**REQUIRED ACTION**
Scan the data. Collect each line that contains the word "Context".
Start of GIVEN ENTRIES
(* ===== verification/Pipe.v ===== *)
(** pipe.c: pipes, and file.c: open files.

    A [struct pipe] lives in a page of its own; it is the entry of [k_pipes] for the
    address of the page.  [nread] and [nwrite] count bytes modulo 2^32. *)

From S2P Require Import Prelude Params Mem State Spinlock Console Kalloc Vm Proc Ide Bio Log Umem Fs.

Section pipe.
Context `{Symbols}.

Definition PIPESIZE : Z := 512.

Definition zero_pipe : pipe_t := mkPipe (replicate (Z.to_nat PIPESIZE) 0) 0 0 0 0.
Definition pipe_of (p : Z) (s : kernel) : pipe_t := default zero_pipe (k_pipes s !! p).
Definition on_pipe (p : Z) (f : pipe_t -> pipe_t) (s : kernel) : kernel :=
  set_k_pipes (<[p := f (pipe_of p s)]> (k_pipes s)) s.
Definition pipe_get {A} (p : Z) (f : pipe_t -> A) : K A := get (fun s => f (pipe_of p s)).
Definition pipe_set (p : Z) (f : pipe_t -> pipe_t) : K unit := modify (on_pipe p f).

Definition pipeclose (p writable : Z) : K unit :=
  acquire (L_pipe p);;
  (if cbool writable then
     pipe_set p (set_writeopen 0);;
     wakeup (CH_nread p)
   else
     pipe_set p (set_readopen 0);;
     wakeup (CH_nwrite p));;
  q ← get (pipe_of p);
  if (readopen q =? 0) && (writeopen q =? 0) then
    release (L_pipe p);;
    modify (fun s => set_k_pipes (delete p (k_pipes s)) s);;
    kfree p
  else release (L_pipe p).

(** [p->data[p->nwrite++ % PIPESIZE] = c] *)
Definition pipe_put (c : Z) (q : pipe_t) : pipe_t :=
  set_nwrite (u32 (nwrite q + 1))
    (set_pdata (<[Z.to_nat (nwrite q mod PIPESIZE) := c]> (pdata q)) q).

Definition pipe_full (q : pipe_t) : bool := nwrite q =? u32 (nread q + PIPESIZE).
Definition pipe_empty (q : pipe_t) : bool := nread q =? nwrite q.

(** [c = p->data[p->nread++ % PIPESIZE]] *)
Definition pipe_peek (q : pipe_t) : Z := lget (pdata q) (Z.to_nat (nread q mod PIPESIZE)).
Definition pipe_next (q : pipe_t) : pipe_t := set_nread (u32 (nread q + 1)) q.

(** One round of the loop that waits for room: [inr false] when there is no reader or the
    process is killed. *)
Definition wait_room (a : Z) (_ : unit) : K (unit + bool) :=
  q ← get (pipe_of a);
  if negb (pipe_full q) then mret (inr true)
  else
    cur ← myproc;
    kd ← pget cur killed;
    if (readopen q =? 0) || cbool kd then mret (inr false)
    else
      wakeup (CH_nread a);;
      sleep (CH_nwrite a) (Some (L_pipe a));;
      mret (inl tt).

(** Write [n] bytes at [addr]: wait while the pipe is full; give up when there is no
    reader. *)
Definition pipewrite (p addr n : Z) : K Z :=
  acquire (L_pipe p);;
  r ← for_each (seqZ 0 n) (fun i =>
    w ← loop_env (wait_room p) tt;
    if (w : bool) then
      c ← uld8 (u32 (addr + i));
      pipe_set p (pipe_put c);;
      mret None
    else
      release (L_pipe p);;
      mret (Some (-1)));
  match r with
  | Some r => mret r
  | None =>
      wakeup (CH_nread p);;
      release (L_pipe p);;
      mret n
  end.

(** One round of the loop that waits for data: [inr false] when the process is killed. *)
Definition wait_data (a : Z) (_ : unit) : K (unit + bool) :=
  q ← get (pipe_of a);
  if negb (pipe_empty q && cbool (writeopen q)) then mret (inr true)
  else
    cur ← myproc;
    kd ← pget cur killed;
    if cbool kd then mret (inr false)
    else
      sleep (CH_nread a) (Some (L_pipe a));;
      mret (inl tt).

(** Read at most [n] bytes to [addr]: wait while the pipe is empty and can still be
    written to. *)
Definition piperead (p addr n : Z) : K Z :=
  acquire (L_pipe p);;
  w ← loop_env (wait_data p) tt;
  if negb w then release (L_pipe p);; mret (-1)
  else
    r ← for_each (seqZ 0 n) (fun i =>
      q ← get (pipe_of p);
      if pipe_empty q then mret (Some i)
      else
        pipe_set p pipe_next;;
        ust8 (u32 (addr + i)) (pipe_peek q);;
        mret None);
    wakeup (CH_nwrite p);;
    release (L_pipe p);;
    mret (match r with Some i => i | None => Z.max 0 n end).

End pipe.

(** ** file.c *)

Section file.
Context `{Symbols} `{Driver} `{DevSw}.

Definition file_of (f : nat) (s : kernel) : file_t := default zero_file (k_ftable s !! f).
Definition on_file (f : nat) (g : file_t -> file_t) (s : kernel) : kernel :=
  set_k_ftable (alter g f (k_ftable s)) s.
Definition fget {A} (f : nat) (g : file_t -> A) : K A := get (fun s => g (file_of f s)).
Definition fset (f : nat) (g : file_t -> file_t) : K unit := modify (on_file f g).

Definition fileinit : K unit := initlock L_ftable "ftable".

(** Allocate a file structure. *)
Definition filealloc : K (option nat) :=
  acquire L_ftable;;
  r ← for_each (seq 0 (Z.to_nat NFILE)) (fun f =>
    r ← fget f fref;
    if r =? 0 then
      fset f (set_fref 1);;
      release L_ftable;;
      mret (Some f)
    else mret None);
  match r with
  | Some f => mret (Some f)
  | None => release L_ftable;; mret None
  end.

(** Increment ref count for file f. *)
Definition filedup (f : nat) : K nat :=
  acquire L_ftable;;
  r ← fget f fref;
  if r <? 1 then panic "filedup" else
  fset f (fun q => set_fref (fref q + 1) q);;
  release L_ftable;;
  mret f.

(** Close file f.  (Decrement ref count, close when reaches 0.) *)
Definition fileclose (f : nat) : K unit :=
  acquire L_ftable;;
  r ← fget f fref;
  if r <? 1 then panic "fileclose" else
  fset f (fun q => set_fref (fref q - 1) q);;
  ff ← get (file_of f);
  if 0 <? fref ff then release L_ftable
  else
    fset f (set_fref 0);;
    fset f (set_ftype FD_NONE);;
    release L_ftable;;
    match ftype ff with
    | FD_PIPE => pipeclose (fpipe ff) (writable ff)
    | FD_INODE =>
        begin_op;;
        match fip ff with Some ip => iput ip | None => hang end;;
        end_op
    | FD_NONE => mret tt
    end.

(** Fields of [struct stat] at a user address. *)
Definition ust16 (va v : Z) : K unit := uwrite va [v mod 256; u16 v / 256].
Definition ust32 (va v : Z) : K unit :=
  uwrite va [u32 v mod 256; u32 v / 256 mod 256; u32 v / 65536 mod 256; u32 v / 16777216].

(** Get metadata about file f. *)
Definition filestat (f : nat) (st : Z) : K Z :=
  q ← get (file_of f);
  match ftype q with
  | FD_INODE =>
      ilock (fip q);;
      match fip q with
      | None => hang
      | Some ip =>
          x ← stati ip;
          ust32 (u32 (st + 4)) (st_dev x);;
          ust32 (u32 (st + 8)) (st_ino x);;
          ust16 st (st_type x);;
          ust16 (u32 (st + 12)) (st_nlink x);;
          ust32 (u32 (st + 16)) (st_size x)
      end;;
      iunlock (fip q);;
      mret 0
  | _ => mret (-1)
  end.

(** Read from file f. *)
Definition fileread (f : nat) (addr n : Z) : K Z :=
  q ← get (file_of f);
  if readable q =? 0 then mret (-1) else
  match ftype q with
  | FD_PIPE => piperead (fpipe q) addr n
  | FD_INODE =>
      ilock (fip q);;
      match fip q with
      | None => hang
      | Some ip =>
          r ← readi ip (DUser addr) (foff q) (u32 n);
          when (0 <? r.1) (fset f (fun q => set_foff (u32 (foff q + r.1)) q));;
          iunlock (Some ip);;
          mret r.1
      end
  | FD_NONE => panic "fileread"
  end.

(** Write to file f, a few blocks at a time. *)
Definition filewrite (f : nat) (addr n : Z) : K Z :=
  q ← get (file_of f);
  if writable q =? 0 then mret (-1) else
  match ftype q with
  | FD_PIPE => pipewrite (fpipe q) addr n
  | FD_INODE =>
      let max := ((LOGSIZE - 1 - 1 - 2) / 2) * 512 in
      match fip q with
      | None => hang
      | Some ip =>
          i ← loop (Z.to_nat (n / max + 2)) (fun i =>
            if negb (i <? n) then mret (inr i)
            else
              let n1 := if max <? n - i then max else n - i in
              begin_op;;
              ilock (Some ip);;
              off ← fget f foff;
              r ← writei ip (SUser (u32 (addr + i))) off n1;
              when (0 <? r) (fset f (fun q => set_foff (u32 (foff q + r)) q));;
              iunlock (Some ip);;
              end_op;;
              if r <? 0 then mret (inr i)
              else if negb (r =? n1) then panic "short filewrite"
              else mret (inl (i + r))) 0;
          mret (if i =? n then n else -1)
      end
  | FD_NONE => panic "filewrite"
  end.

(** pipe.c: two files for the two ends of a new pipe. *)
Definition pipealloc : K (option (nat * nat)) :=
  let bad (f0 f1 : option nat) : K (option (nat * nat)) :=
    match f0 with Some f0 => fileclose f0 | None => mret tt end;;
    match f1 with Some f1 => fileclose f1 | None => mret tt end;;
    mret None in
  f0 ← filealloc;
  match f0 with
  | None => bad None None
  | Some a =>
      f1 ← filealloc;
      match f1 with
      | None => bad f0 None
      | Some b =>
          p ← kalloc;
          if p =? 0 then bad f0 f1
          else
            pipe_set p (set_readopen 1);;
            pipe_set p (set_writeopen 1);;
            pipe_set p (set_nwrite 0);;
            pipe_set p (set_nread 0);;
            initlock (L_pipe p) "pipe";;
            fset a (set_ftype FD_PIPE);;
            fset a (set_readable 1);;
            fset a (set_writable 0);;
            fset a (set_fpipe p);;
            fset b (set_ftype FD_PIPE);;
            fset b (set_readable 0);;
            fset b (set_writable 1);;
            fset b (set_fpipe p);;
            mret (Some (a, b))
      end
  end.

End file.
End of GIVEN ENTRIES
**RESPONSE TO THIS TASK**
Context `{Symbols}.
Context `{Symbols} `{Driver} `{DevSw}.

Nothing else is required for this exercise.